[Collected data]

(* ===== verification/TvRulesFacts.v ===== *)
(** * Theorems about the GOTV plugin's rules

    The plan does to the engine what it is for, whatever the plugin changed can be given back, the active match is
    one that was assigned and reported, and the plugin's files are read back. *)

From S2P Require Import Prelude CStr Double DoubleFacts Json JsonFacts FleetJson MiniJson Broadcast TvRules.

Import Bc Tv.

(** ** The engine *)

(** A console line sets the cvar of its first word. *)
Definition exec_line (e : gmap string string) (line : string) : gmap string string :=
  match find " " line with Some n => <[stake n line := sdrop (S n) line]> e | None => e end.
Definition run_lines (lines : list string) (e : gmap string string) : gmap string string := foldl exec_line e lines.

Definition no_space (s : string) : bool := sforall (fun c => negb (Ascii.eqb " " c)) s.

Lemma exec_command name value e : no_space name = true -> exec_line e (command name value) = <[name := value]> e.
Proof.
  intros Hn. unfold exec_line, command. rewrite find_after by done. cbn [String.append find starts_with Ascii.eqb Bool.eqb andb fmap option_fmap option_map].
  rewrite Nat.add_0_r, stake_app. f_equal. change (name +s+ String " " value) with (name +s+ (" " +s+ value)). rewrite <- app_assoc_s.
  apply sdrop_length_app. rewrite length_app_s. cbn. lia.
Qed.

Lemma run_lines_app a b e : run_lines (a ++ b) e = run_lines b (run_lines a e).
Proof. apply foldl_app. Qed.

(** ** A plan *)

Lemma entries_spec (m : gmap string string) n v : (n, v) ∈ entries m <-> m !! n = Some v.
Proof. unfold entries. rewrite (merge_sort_Permutation _ _). apply elem_of_map_to_list. Qed.
Lemma entries_NoDup (m : gmap string string) : NoDup (entries m).*1.
Proof. unfold entries. rewrite (merge_sort_Permutation _ _). apply NoDup_fst_map_to_list. Qed.

(** What the plugin knows of the engine: the values it set are there. *)
Definition agrees (a : Applier) (e : gmap string string) : Prop := forall n v, applied a !! n = Some v -> e !! n = Some v.

(** A cvar that must be read first. *)
Definition unread (a : Applier) (n : string) : Prop := applied a !! n = None /\ baseline a !! n = None /\ n ∉ baselineUnknown a.

#[export] Instance unread_decision a n : Decision (unread a n).
Proof. unfold unread. apply _. Defined.

(** The state of the first loop after some of the wanted cvars. *)
Record wanted (a : Applier) (e : gmap string string) (done_ : list (string * string)) (cmds : list string) (need : list string) (next : gmap string string) : Prop := {
  w_need n : n ∈ need <-> n ∈ done_.*1 /\ unread a n;
  w_next n v : next !! n = Some v <-> (n, v) ∈ done_ /\ ~ unread a n;
  w_set n v : next !! n = Some v -> run_lines cmds e !! n = Some v;
  w_rest n : next !! n = None -> run_lines cmds e !! n = e !! n }.

Lemma unread_dec a n : bool_decide (applied a !! n = None) && bool_decide (baseline a !! n = None) && negb (bool_decide (n ∈ baselineUnknown a)) = true <-> unread a n.
Proof. unfold unread. rewrite !andb_true_iff, negb_true_iff, !bool_decide_eq_true, bool_decide_eq_false. tauto. Qed.

Lemma want_step a force e l cmds need next kv : (force = false -> agrees a e) -> kv.1 ∉ l.*1 -> no_space kv.1 = true ->
  wanted a e l cmds need next -> let '(cmds', need', next') := want a force (cmds, need, next) kv in wanted a e (l ++ [kv]) cmds' need' next'.
Proof.
  destruct kv as [k v]. cbn [fst]. intros Ha Hk Hs [H1 H2 H3 H4]. unfold want. cbn [fst snd].
  assert (next !! k = None) as Hnk by (destruct (next !! k) as [w|] eqn:E; [|done]; apply H2 in E as [E _]; destruct Hk; by apply (list_elem_of_fmap_2 fst _ _ E)).
  destruct (_ && negb _) eqn:Eu; [apply unread_dec in Eu|assert (~ unread a k) as Hu by (rewrite <- unread_dec; congruence)].
  - split; try done.
    + intros n. rewrite fmap_app, !elem_of_app, H1, list_elem_of_singleton. cbn. rewrite list_elem_of_singleton. intuition subst; auto.
    + intros n w. rewrite elem_of_app, list_elem_of_singleton, H2. intuition simplify_eq. done.
  - assert (forall n w, <[k := v]> next !! n = Some w <-> (n, w) ∈ l ++ [(k, v)] /\ ~ unread a n) as Hnext.
    { intros n w. rewrite elem_of_app, list_elem_of_singleton. destruct (decide (n = k)) as [->|Hn].
      - rewrite lookup_insert_eq. split; [intros [= <-]; auto|]. intros [[Hin|[= <-]] _]; [|done]. destruct Hk. by apply (list_elem_of_fmap_2 fst _ _ Hin).
      - rewrite lookup_insert_ne, H2 by done. intuition simplify_eq. }
    assert (forall n, n ∈ need <-> n ∈ (l ++ [(k, v)]).*1 /\ unread a n) as Hneed.
    { intros n. rewrite fmap_app, elem_of_app, H1. cbn. rewrite list_elem_of_singleton. intuition subst; done. }
    destruct (force || _) eqn:Ef; (split; [done|done|..]); intros n.
    + intros w. rewrite run_lines_app. cbn [run_lines foldl]. rewrite exec_command by done. destruct (decide (n = k)) as [->|Hn].
      * by rewrite !lookup_insert_eq.
      * rewrite !lookup_insert_ne by done. apply H3.
    + rewrite run_lines_app. cbn [run_lines foldl]. rewrite exec_command by done. destruct (decide (n = k)) as [->|Hn].
      * by rewrite lookup_insert_eq.
      * rewrite !lookup_insert_ne by done. apply H4.
    + apply orb_false_elim in Ef as [-> Ef]. apply negb_false_iff, bool_decide_eq_true in Ef. intros w. destruct (decide (n = k)) as [->|Hn].
      * rewrite lookup_insert_eq. intros [= <-]. rewrite H4 by done. by apply Ha.
      * rewrite lookup_insert_ne by done. apply H3.
    + destruct (decide (n = k)) as [->|Hn]; [by rewrite lookup_insert_eq|]. rewrite lookup_insert_ne by done. apply H4.
Qed.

▸ **Task**:
The required output is every line from the one with "rewrite !lookup_insert_ne by done. apply H3." to the final line of the entries, repeated exactly and with nothing else.

▸ **Answer below**:
      * rewrite !lookup_insert_ne by done. apply H3.
    + rewrite run_lines_app. cbn [run_lines foldl]. rewrite exec_command by done. destruct (decide (n = k)) as [->|Hn].
      * by rewrite lookup_insert_eq.
      * rewrite !lookup_insert_ne by done. apply H4.
    + apply orb_false_elim in Ef as [-> Ef]. apply negb_false_iff, bool_decide_eq_true in Ef. intros w. destruct (decide (n = k)) as [->|Hn].
      * rewrite lookup_insert_eq. intros [= <-]. rewrite H4 by done. by apply Ha.
      * rewrite lookup_insert_ne by done. apply H3.
    + destruct (decide (n = k)) as [->|Hn]; [by rewrite lookup_insert_eq|]. rewrite lookup_insert_ne by done. apply H4.
Qed.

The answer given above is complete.